(** * Error boundary of the code-review agent front end

    A shallow embedding of the TypeScript error-handling library
    ([lib/errors/http-errors.ts], [lib/errors/api-error-handler.ts],
    [lib/errors/backend-error-handler.ts]), of the CopilotKit route
    ([app/api/copilotkit/route.ts]) and of the four-stage analysis pipeline
    the specification describes, together with the properties the
    specification states about them.  The state handlers of the page
    ([app/page.tsx]: file tree, tabs, projects, issue tracker) and of the
    toast list ([components/Toast.tsx]) are embedded as well, with the
    properties their code shows.

    Conventions of the embedding:
    - a JavaScript value of static type [unknown] is a [JsValue];
    - a plain object is an association list in insertion order, the way
      property enumeration and JSON serialisation see it;
    - a call that may throw (or a promise that may reject) returns an
      [Outcome]: [Returned v] or [Thrown e]; [String(v)] is such a call;
    - a number is a safe integer, the numbers whose [String] is their
      decimal numeral; fractions, [NaN], the infinities and integers
      beyond [Number.MAX_SAFE_INTEGER] are not values of the embedding,
      nor are functions, symbols and objects without a prototype;
    - the wall clock read by [new Date()] is an explicit argument;
    - [console.error] only writes to the console and is left out: no value
      computed by the code depends on it. *)

From Stdlib Require Import ZArith List String Ascii Bool Lia DecimalString.
Import ListNotations.

#[local] Open Scope string_scope.
#[local] Open Scope Z_scope.

(* ===================================================================== *)
(** ** String primitives of the host language *)
(* ===================================================================== *)

Module JsString.

(** [String.prototype.includes]: [needle] occurs somewhere in [s]. *)
Fixpoint includes (s needle : string) : bool :=
  String.prefix needle s ||
  match s with
  | EmptyString => false
  | String _ rest => includes rest needle
  end.

(** White space as [\s] and [trim] see it, on code units below 256. *)
Definition isWhiteSpace (c : ascii) : bool :=
  let n := nat_of_ascii c in
  ((9 <=? n) && (n <=? 13) || (n =? 32) || (n =? 160))%nat.

Fixpoint trimStart (s : string) : string :=
  match s with
  | EmptyString => EmptyString
  | String c rest => if isWhiteSpace c then trimStart rest else s
  end.
Definition reachable (w : World) : Prop :=
  exists clock ops, w = run ops (initial clock).
End SampleService.

(** ** Predicates on computations and values *)

(** [frame m]: [m] leaves the store as it found it, whatever its outcome. *)
Definition frame {A} (m : M A) : Prop :=
  forall w, fake_users_db (snd (m w)) = fake_users_db w.

(** Two optional values, both missing or both present and related. *)
Definition option_rel {A} (R : A -> A -> Prop) (o1 o2 : option A) : Prop :=
  match o1, o2 with
  | Some a1, Some a2 => R a1 a2
  | None, None => True
  | _, _ => False
  end.

(** A wire value without a ["password"] field, at any depth. *)
Definition no_password (v : value) : Prop := has_field "password" v = false.

(** ** Stores that differ only in stored password values *)

(** Same keys in the same order, same values except under ["password"]. *)
Fixpoint record_same_but_password (r1 r2 : record) : bool :=
  match r1, r2 with
  | [], [] => true
  | (k1, v1) :: r1', (k2, v2) :: r2' =>
      String.eqb k1 k2
      && (String.eqb k1 "password" || String.eqb v1 v2)
      && record_same_but_password r1' r2'
  | _, _ => false
  end.

(** Same ids in the same order, records equal up to password values. *)
Fixpoint same_but_password (db1 db2 : store) : bool :=
  match db1, db2 with
  | [], [] => true
  | (id1, r1) :: db1', (id2, r2) :: db2' =>
      String.eqb id1 id2
      && record_same_but_password r1 r2
      && same_but_password db1' db2'
  | _, _ => false
  end.

(** Every record of [db] is still in [db'], unchanged. *)
Definition store_extends (db db' : store) : Prop :=
  forall id r, dict_get id db = Some r -> dict_get id db' = Some r.

(** Two worlds that an observer who cannot see password values cannot tell
    apart: stores equal up to password values, same clock. *)
Definition low_eq (w1 w2 : World) : Prop :=
  same_but_password (fake_users_db w1) (fake_users_db w2) = true
  /\ wall_clock w1 = wall_clock w2
  /\ clock_reads w1 = clock_reads w2.

(** [agree m1 m2]: run on indistinguishable worlds, [m1] and [m2] give the
    same outcome and leave indistinguishable worlds. *)
Definition agree {A} (m1 m2 : M A) : Prop :=
  forall w1 w2, low_eq w1 w2 ->
    fst (m1 w1) = fst (m2 w2) /\ low_eq (snd (m1 w1)) (snd (m2 w2)).

(** ** Tokens and the two prefix checks *)

Definition accepted_by_get_profile (t : string) : Prop :=
  forall w, status_of (fst (Main.get_profile t w)) <> 401
            /\ status_of (fst (Sample.get_profile t w)) <> 401.

Definition rejected_by_get_profile (t : string) : Prop :=
  forall w, status_of (fst (Main.get_profile t w)) = 401
            /\ status_of (fst (Sample.get_profile t w)) = 401.

Definition accepted_by_refresh_token (t : string) : Prop :=
  forall w,
    status_of (fst (Main.refresh_token (Main.mkRefreshTokenRequest t) w)) = 200
    /\ status_of (fst (Sample.refresh_token t w)) = 200.

Definition rejected_by_refresh_token (t : string) : Prop :=
  forall w,
    status_of (fst (Main.refresh_token (Main.mkRefreshTokenRequest t) w)) = 401
    /\ status_of (fst (Sample.refresh_token t w)) = 401.

(** An access token as the service issues them, and what the two endpoints
    make of it. *)
Definition access_token_ok (t : string) : Prop :=
  startswith t "token_jwt_" = true
  /\ startswith t "token_" = true
  /\ startswith t "refresh_" = false
  /\ accepted_by_get_profile t
  /\ rejected_by_refresh_token t.

(** Likewise for a refresh token. *)
Definition refresh_token_ok (t : string) : Prop :=
  startswith t "refresh_" = true
  /\ startswith t "token_" = false
  /\ accepted_by_refresh_token t
  /\ rejected_by_get_profile t.

(** [ensures m Q]: whatever [m] returns satisfies [Q]. *)
Definition ensures {A} (m : M A) (Q : A -> Prop) : Prop :=
  forall w a, fst (m w) = Ok a -> Q a.

(** ** Effects of a computation on the world *)

(** [effect_free m]: [m] leaves the whole world, store and clock, as it was. *)
Definition effect_free {A} (m : M A) : Prop :=
  forall w, snd (m w) = w.

(** [fails_clean m]: when [m] raises, the world is as it was. *)
Definition fails_clean {A} (m : M A) : Prop :=
  forall w e, fst (m w) = Raise e -> snd (m w) = w.

(** [never_raises m]: [m] returns a value in every world. *)
Definition never_raises {A} (m : M A) : Prop :=
  forall w, is_ok (fst (m w)) = true.

(** [has_keys ks u]: the record [u] has every key of [ks]. *)
Definition has_keys (ks : list string) (u : record) : bool :=
  forallb (fun k => dict_in k u) ks.

(** The operations that leave through the [UserResponse] shape. *)
Definition main_answers_user_shape (op : MainService.operation) : bool :=
  match op with
  | MainService.GetUser _ | MainService.ListUsers
  | MainService.CreateUser _ => true
  | _ => false
  end.

Definition sample_answers_user_shape (op : SampleService.operation) : bool :=
  match op with
  | SampleService.GetUser _ | SampleService.ListUsers
  | SampleService.CreateUser _ => true
  | _ => false
  end.

(** The operations that read no clock: everything except status,
    refresh-token and get-profile. *)
Definition main_reads_no_clock (op : MainService.operation) : bool :=
  match op with
  | MainService.Status | MainService.RefreshToken _
  | MainService.GetProfile _ => false
  | _ => true
  end.

Definition sample_reads_no_clock (op : SampleService.operation) : bool :=
  match op with
  | SampleService.Status | SampleService.RefreshToken _
  | SampleService.GetProfile _ => false
  | _ => true
  end.

(** [wire_of u r]: the response [r] carries the values the record [u] holds
    under id, name, mobile and created_at. *)
Definition wire_of (u : record) (r : Sample.UserResponse) : Prop :=
  dict_get "id" u = Some (Sample.ur_id r)
  /\ dict_get "name" u = Some (Sample.ur_name r)
  /\ dict_get "mobile" u = Some (Sample.ur_mobile r)
  /\ dict_get "created_at" u = Some (Sample.ur_created_at r).

(** * Properties *)

(** ** Strings *)

Lemma startswith_app (p s : string) : startswith (p ++ s) p = true.
Proof.
  induction p as [|c p IH]; simpl; [reflexivity|].
  now rewrite Ascii.eqb_refl, IH.
Qed.

(** ** Frame rules: computations that leave the store alone *)

Lemma frame_ret {A} (a : A) : frame (ret a).
Proof. now intros w. Qed.

Lemma frame_raise {A} (e : exn) : frame (@raise A e).
Proof. now intros w. Qed.

Lemma frame_lift {A} (r : result A) : frame (lift r).
Proof. now intros w. Qed.

Lemma frame_read_db : frame read_db.
Proof. now intros w. Qed.

Lemma frame_datetime_now : frame datetime_now.
Proof. now intros w. Qed.

Lemma frame_bind {A B} (m : M A) (k : A -> M B) :
  frame m -> (forall a, frame (k a)) -> frame (bind m k).
Proof.
  intros Hm Hk w. unfold bind.
  specialize (Hm w). destruct (m w) as [[a|e] w']; simpl in *.
  - now rewrite Hk.
  - exact Hm.
Qed.

Lemma frame_subscript {V} (d : dict V) (k : string) : frame (subscript d k).
Proof. unfold subscript. destruct (dict_get k d); [apply frame_ret | apply frame_raise]. Qed.

Lemma frame_getattr {T} `{BaseModel T} (o : T) (a : string) :
  frame (getattr o a).
Proof.
  unfold getattr.
  destruct (dict_get a (model_attrs o)); [apply frame_ret | apply frame_raise].
Qed.

Lemma frame_comprehension {A B} (f : A -> M B) (l : list A) :
  (forall a, frame (f a)) -> frame (comprehension f l).
Proof.
  intros Hf. induction l as [|a l IH]; simpl.
  - apply frame_ret.
  - apply frame_bind; [apply Hf|]. intros b.
    apply frame_bind; [exact IH|]. intros bs. apply frame_ret.
Qed.

Lemma frame_respond {A} (f : A -> value) (m : M A) :
  frame m -> frame (respond f m).
Proof. intros Hm w. exact (Hm w). Qed.

Create HintDb frame.
#[export] Hint Resolve frame_ret frame_raise frame_lift frame_read_db
  frame_datetime_now frame_subscript frame_comprehension
  frame_respond : frame.
#[export] Hint Extern 1 (frame (getattr _ _)) => apply frame_getattr : frame.
#[export] Hint Extern 2 (frame (bind _ _)) =>
  apply frame_bind; [|intro] : frame.
#[export] Hint Extern 3 (frame (if ?b then _ else _)) => destruct b : frame.

Ltac frame_tac := auto 30 with frame.

(** ** What each handler does to the store *)

Lemma main_user_response_of_frame (u : record) : frame (Main.user_response_of u).
Proof. unfold Main.user_response_of. frame_tac. Qed.

Lemma sample_user_response_of_frame (u : record) :
  frame (Sample.user_response_of u).
Proof. unfold Sample.user_response_of. frame_tac. Qed.

(** [create_user] reads an attribute its request shape does not declare, in
    both variants: it raises before the clock is read and before the insert. *)
Lemma main_create_user_raises (request : Main.CreateUserRequest) (w : World) :
  Main.create_user request w
  = (Raise (AttributeError "CreateUserRequest" "gmail"), w).
Proof. reflexivity. Qed.

Lemma sample_create_user_raises (request : Sample.CreateUserRequest) (w : World) :
  Sample.create_user request w
  = (Raise (AttributeError "CreateUserRequest" "email"), w).
Proof. reflexivity. Qed.

(** The scan of [login] stops at the first record: either the record has no
    contact key, or the request has no contact attribute. *)
Lemma main_login_scan_cons request uid (u : record) rest (w : World) :
  Main.login_scan request ((uid, u) :: rest) w
  = (Raise (match dict_get "gmail" u with
            | Some _ => AttributeError "LoginRequest" "gmail"
            | None => KeyError "gmail"
            end), w).
Proof.
  simpl. unfold bind, subscript. now destruct (dict_get "gmail" u).
Qed.

Lemma sample_login_scan_cons request uid (u : record) rest (w : World) :
  Sample.login_scan request ((uid, u) :: rest) w
  = (Raise (match dict_get "email" u with
            | Some _ => AttributeError "LoginRequest" "email"
            | None => KeyError "email"
            end), w).
Proof.
  simpl. unfold bind, subscript. now destruct (dict_get "email" u).
Qed.

(** [login] on an arbitrary store: 401 on the empty store, an unhandled
    exception otherwise; the world is left as it was. *)
Lemma main_login_outcome (request : Main.LoginRequest) (w : World) :
  Main.login request w
  = (Raise (match fake_users_db w with
            | [] => HTTPException 401 "Invalid credentials"
            | (_, u) :: _ =>
                match dict_get "gmail" u with
                | Some _ => AttributeError "LoginRequest" "gmail"
                | None => KeyError "gmail"
                end
            end), w).
Proof.
  unfold Main.login, bind at 1, read_db, dict_items.
  destruct (fake_users_db w) as [|[uid u] rest].
  - reflexivity.
  - unfold bind. now rewrite main_login_scan_cons.
Qed.

Lemma sample_login_outcome (request : Sample.LoginRequest) (w : World) :
  Sample.login request w
  = (Raise (match fake_users_db w with
            | [] => HTTPException 401 "Invalid credentials"
            | (_, u) :: _ =>
                match dict_get "email" u with
                | Some _ => AttributeError "LoginRequest" "email"
                | None => KeyError "email"
                end
            end), w).
Proof.
  unfold Sample.login, bind at 1, read_db, dict_items.
  destruct (fake_users_db w) as [|[uid u] rest].
  - reflexivity.
  - unfold bind. now rewrite sample_login_scan_cons.
Qed.

Lemma main_handle_frame (op : MainService.operation) :
  frame (MainService.handle op).
Proof.
  destruct op; simpl; apply frame_respond.
  - apply frame_ret.
  - apply frame_ret.
  - unfold Main.get_status. frame_tac.
  - unfold Main.get_user. pose proof main_user_response_of_frame. frame_tac.
  - unfold Main.list_users. pose proof main_user_response_of_frame. frame_tac.
  - intros w. now rewrite main_create_user_raises.
  - intros w. now rewrite main_login_outcome.
  - unfold Main.refresh_token. frame_tac.
  - unfold Main.get_profile. frame_tac.
Qed.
* * *
Exactly as written, repeat each line from the beginning of the data above to the line containing "([app/api/copilotkit/route.ts]) and of", inclusive.

» SOLUTION TO THIS TASK:
(** * Error boundary of the code-review agent front end

    A shallow embedding of the TypeScript error-handling library
    ([lib/errors/http-errors.ts], [lib/errors/api-error-handler.ts],
    [lib/errors/backend-error-handler.ts]), of the CopilotKit route
    ([app/api/copilotkit/route.ts]) and of the four-stage analysis pipeline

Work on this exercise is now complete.